- To do -
All records below are to be repeated precisely, with nothing added.

- Input data -
(** *** The commands *)

Definition createPolicyCmd t effect file := run_command (PolicyCreate t effect file) (mkCreateResp "" "") into_create_resp ACreated created_lines.
Definition updatePolicyCmd t p file := run_command (PolicyUpdate t p file) ""%string into_update_resp AUpdated (updated_lines p).
Definition publishPolicyCmd t p :=
  run_command (PolicyPublish t p) (mkPublishResp "" "" 0 zero_time false) into_publish_resp APublished (published_lines time_string).
Definition deletePolicyCmd t p := run_command (PolicyDelete t p) ∅ into_delete_resp ADeleted (deleted_lines p).
Definition listPoliciesCmd t := run_command (PolicyList t) [] (into_list into_policy) APolicies PrintPoliciesTable.
Definition getPolicyCmd t p := run_command (PolicyGet t p) zero_policy into_policy APolicy PrintPolicyDetailTable.
Definition simulateCmd t s a r contextFile draftFile includeActive :=
  run_command (SimulateCmd t s a r contextFile draftFile includeActive) (mkSimulateResp "" "" [] [] "") into_simulate_resp ASimulated
    PrintSimulationTable.
Definition checkCmd t s a r :=
  run_command (CheckCmd t s a r) (mkDecisionResp "" "" zero_time) into_decision_resp ADecision
    (fun resp => PrintDecisionTable resp ++ line [text "Latency: "; latency_text elapsed]).
Definition explainCmd t s a r :=
  run_command (ExplainCmd t s a r) (mkExplainResp "" "" []) into_explain_resp (fun resp => AExplained resp (latency_text elapsed))
    (fun resp => PrintExplainTable resp (latency_text elapsed)).
Definition tenantListCmd := run_command TenantList [] (into_list into_tenant) ATenants PrintTenantsTable.
Definition tenantGetCmd t := run_command (TenantGet t) zero_tenant into_tenant ATenant (fun resp => PrintTenantsTable [resp]).
Definition tenantStatusCmd t := run_command (TenantStatus t) zero_status into_tenant_status AStatus (PrintTenantStatusTable t).
Definition metricsCmd := run_command MetricsCmd zero_metrics into_metrics AMetrics PrintMetricsTable.
Definition healthCmd :=
  run_command HealthCmd (mkHealthResp "" ∅) into_health_resp AHealth (fun resp => PrintHealthTable (hl_Status resp) (range (hl_Components resp))).

Definition run (cmd : Command) : W -> W * Outcome :=
  match cmd with
  | PolicyCreate t effect file => createPolicyCmd t effect file
  | PolicyUpdate t p file => updatePolicyCmd t p file
  | PolicyPublish t p => publishPolicyCmd t p
  | PolicyDelete t p => deletePolicyCmd t p
  | PolicyList t => listPoliciesCmd t
  | PolicyGet t p => getPolicyCmd t p
  | SimulateCmd t s a r contextFile draftFile includeActive => simulateCmd t s a r contextFile draftFile includeActive
  | CheckCmd t s a r => checkCmd t s a r
  | ExplainCmd t s a r => explainCmd t s a r
  | TenantList => tenantListCmd
  | TenantGet t => tenantGetCmd t
  | TenantStatus t => tenantStatusCmd t
  | MetricsCmd => metricsCmd
  | HealthCmd => healthCmd
  end.
End Run.

(** ** Theorems about a run *)

(** An answer that ends the first attempt is the result of the request. *)
Lemma request_first `{UrlAuthority} {W A} (exchange : HttpRequest -> W -> W * Exchange) done_before (unmarshal : string -> option A) c method path
    (payload : option string) req w w' r :
  new_request c method path payload = Some req -> attempt_once exchange unmarshal c req w = (w', inr r) ->
  Request exchange done_before unmarshal c method path (Some <$> payload) w = (w', r, []).
Proof.
  intros Hreq Ho. unfold Request. assert (mjoin (Some <$> payload) = payload) as Hj by by destruct payload.
  destruct payload; cbn [fmap option_fmap option_map] in *; rewrite Hj; cbn [attempts Nat.ltb Nat.leb andb]; by rewrite Hreq, Ho.
Qed.

Section Plane.
Context `{UrlAuthority} {W : Type}.
Variables (handler : Endpoint -> list string -> HttpRequest -> W -> W * Exchange) (page : Z -> string).
Variable follow : Bytes -> HttpRequest -> W -> W * Exchange.

(** The mux of the control plane in front of its handlers; the transport follows a redirection. *)
Definition mux_exchange (req : HttpRequest) (w : W) : W * Exchange :=
  match dispatch ConfigureMux (hr_method req) (hr_path req) with
  | Routed ep ids => handler ep ids req w
  | MethodNotAllowed => (w, Answered 405 (page 405))
  | MovedPermanently path => follow path req w
  | PageNotFound => (w, Answered 404 (page 404))
  end.

Variables (done_before : nat -> bool) (read_file : string -> option string) (cfg : PectlConfig).
Hypothesis Hauthority : forall rest, url_rest (trim_suffix (pc_Server cfg) "/" +:+ "/" +:+ rest) = Some ("/" +:+ rest).

Lemma request_served {A} (unmarshal : string -> option A) cmd payload w w' x r : Forall plain_text (path_ids cmd) ->
  (forall req, dispatch ConfigureMux (hr_method req) (hr_path req) = command_dispatch cmd -> hr_body req = payload -> mux_exchange req w = (w', x)) ->
  (forall c req, attempt_once (fun _ v => (v, x)) unmarshal c req w' = (w', inr r)) ->
  Request mux_exchange done_before unmarshal (GetClient cfg) (command_target cmd).1 (command_target cmd).2 (Some <$> payload) w = (w', r, []).
Proof using Hauthority.
  intros Hplain Hx Ho. destruct (command_routed (GetClient cfg) cmd payload Hauthority Hplain) as (req & Hreq & Hroute).
  eapply request_first; [exact Hreq|]. specialize (Ho (GetClient cfg) req). unfold attempt_once in Ho |- *.
  rewrite (Hx req Hroute); [exact Ho|]. by apply new_request_fields in Hreq as [_ ->].
Qed.

Lemma answered_ok {A} (unmarshal : string -> option A) w body a c req : body <> ""%string -> unmarshal body = Some a ->
  attempt_once (fun _ (v : W) => (v, Answered 200 body)) unmarshal c req w = (w, inr (Ok (Some a))).
Proof. intros Hb Ha. unfold attempt_once. change (is_success 200) with true. cbv iota. by rewrite bool_decide_false, Ha. Qed.
Lemma answered_undecoded {A} (unmarshal : string -> option A) w body c req : body <> ""%string -> unmarshal body = None ->
  attempt_once (fun _ (v : W) => (v, Answered 200 body)) unmarshal c req w = (w, inr (Err DecodeFailed)).
Proof. intros Hb Ha. unfold attempt_once. change (is_success 200) with true. cbv iota. by rewrite bool_decide_false, Ha. Qed.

- Exercise solution -
(** *** The commands *)

Definition createPolicyCmd t effect file := run_command (PolicyCreate t effect file) (mkCreateResp "" "") into_create_resp ACreated created_lines.
Definition updatePolicyCmd t p file := run_command (PolicyUpdate t p file) ""%string into_update_resp AUpdated (updated_lines p).
Definition publishPolicyCmd t p :=
  run_command (PolicyPublish t p) (mkPublishResp "" "" 0 zero_time false) into_publish_resp APublished (published_lines time_string).
Definition deletePolicyCmd t p := run_command (PolicyDelete t p) ∅ into_delete_resp ADeleted (deleted_lines p).
Definition listPoliciesCmd t := run_command (PolicyList t) [] (into_list into_policy) APolicies PrintPoliciesTable.
Definition getPolicyCmd t p := run_command (PolicyGet t p) zero_policy into_policy APolicy PrintPolicyDetailTable.
Definition simulateCmd t s a r contextFile draftFile includeActive :=
  run_command (SimulateCmd t s a r contextFile draftFile includeActive) (mkSimulateResp "" "" [] [] "") into_simulate_resp ASimulated
    PrintSimulationTable.
Definition checkCmd t s a r :=
  run_command (CheckCmd t s a r) (mkDecisionResp "" "" zero_time) into_decision_resp ADecision
    (fun resp => PrintDecisionTable resp ++ line [text "Latency: "; latency_text elapsed]).
Definition explainCmd t s a r :=
  run_command (ExplainCmd t s a r) (mkExplainResp "" "" []) into_explain_resp (fun resp => AExplained resp (latency_text elapsed))
    (fun resp => PrintExplainTable resp (latency_text elapsed)).
Definition tenantListCmd := run_command TenantList [] (into_list into_tenant) ATenants PrintTenantsTable.
Definition tenantGetCmd t := run_command (TenantGet t) zero_tenant into_tenant ATenant (fun resp => PrintTenantsTable [resp]).
Definition tenantStatusCmd t := run_command (TenantStatus t) zero_status into_tenant_status AStatus (PrintTenantStatusTable t).
Definition metricsCmd := run_command MetricsCmd zero_metrics into_metrics AMetrics PrintMetricsTable.
Definition healthCmd :=
  run_command HealthCmd (mkHealthResp "" ∅) into_health_resp AHealth (fun resp => PrintHealthTable (hl_Status resp) (range (hl_Components resp))).

Definition run (cmd : Command) : W -> W * Outcome :=
  match cmd with
  | PolicyCreate t effect file => createPolicyCmd t effect file
  | PolicyUpdate t p file => updatePolicyCmd t p file
  | PolicyPublish t p => publishPolicyCmd t p
  | PolicyDelete t p => deletePolicyCmd t p
  | PolicyList t => listPoliciesCmd t
  | PolicyGet t p => getPolicyCmd t p
  | SimulateCmd t s a r contextFile draftFile includeActive => simulateCmd t s a r contextFile draftFile includeActive
  | CheckCmd t s a r => checkCmd t s a r
  | ExplainCmd t s a r => explainCmd t s a r
  | TenantList => tenantListCmd
  | TenantGet t => tenantGetCmd t
  | TenantStatus t => tenantStatusCmd t
  | MetricsCmd => metricsCmd
  | HealthCmd => healthCmd
  end.
End Run.

(** ** Theorems about a run *)

(** An answer that ends the first attempt is the result of the request. *)
Lemma request_first `{UrlAuthority} {W A} (exchange : HttpRequest -> W -> W * Exchange) done_before (unmarshal : string -> option A) c method path
    (payload : option string) req w w' r :
  new_request c method path payload = Some req -> attempt_once exchange unmarshal c req w = (w', inr r) ->
  Request exchange done_before unmarshal c method path (Some <$> payload) w = (w', r, []).
Proof.
  intros Hreq Ho. unfold Request. assert (mjoin (Some <$> payload) = payload) as Hj by by destruct payload.
  destruct payload; cbn [fmap option_fmap option_map] in *; rewrite Hj; cbn [attempts Nat.ltb Nat.leb andb]; by rewrite Hreq, Ho.
Qed.

Section Plane.
Context `{UrlAuthority} {W : Type}.
Variables (handler : Endpoint -> list string -> HttpRequest -> W -> W * Exchange) (page : Z -> string).
Variable follow : Bytes -> HttpRequest -> W -> W * Exchange.

(** The mux of the control plane in front of its handlers; the transport follows a redirection. *)
Definition mux_exchange (req : HttpRequest) (w : W) : W * Exchange :=
  match dispatch ConfigureMux (hr_method req) (hr_path req) with
  | Routed ep ids => handler ep ids req w
  | MethodNotAllowed => (w, Answered 405 (page 405))
  | MovedPermanently path => follow path req w
  | PageNotFound => (w, Answered 404 (page 404))
  end.

Variables (done_before : nat -> bool) (read_file : string -> option string) (cfg : PectlConfig).
Hypothesis Hauthority : forall rest, url_rest (trim_suffix (pc_Server cfg) "/" +:+ "/" +:+ rest) = Some ("/" +:+ rest).

Lemma request_served {A} (unmarshal : string -> option A) cmd payload w w' x r : Forall plain_text (path_ids cmd) ->
  (forall req, dispatch ConfigureMux (hr_method req) (hr_path req) = command_dispatch cmd -> hr_body req = payload -> mux_exchange req w = (w', x)) ->
  (forall c req, attempt_once (fun _ v => (v, x)) unmarshal c req w' = (w', inr r)) ->
  Request mux_exchange done_before unmarshal (GetClient cfg) (command_target cmd).1 (command_target cmd).2 (Some <$> payload) w = (w', r, []).
Proof using Hauthority.
  intros Hplain Hx Ho. destruct (command_routed (GetClient cfg) cmd payload Hauthority Hplain) as (req & Hreq & Hroute).
  eapply request_first; [exact Hreq|]. specialize (Ho (GetClient cfg) req). unfold attempt_once in Ho |- *.
  rewrite (Hx req Hroute); [exact Ho|]. by apply new_request_fields in Hreq as [_ ->].
Qed.

Lemma answered_ok {A} (unmarshal : string -> option A) w body a c req : body <> ""%string -> unmarshal body = Some a ->
  attempt_once (fun _ (v : W) => (v, Answered 200 body)) unmarshal c req w = (w, inr (Ok (Some a))).
Proof. intros Hb Ha. unfold attempt_once. change (is_success 200) with true. cbv iota. by rewrite bool_decide_false, Ha. Qed.
Lemma answered_undecoded {A} (unmarshal : string -> option A) w body c req : body <> ""%string -> unmarshal body = None ->
  attempt_once (fun _ (v : W) => (v, Answered 200 body)) unmarshal c req w = (w, inr (Err DecodeFailed)).
Proof. intros Hb Ha. unfold attempt_once. change (is_success 200) with true. cbv iota. by rewrite bool_decide_false, Ha. Qed.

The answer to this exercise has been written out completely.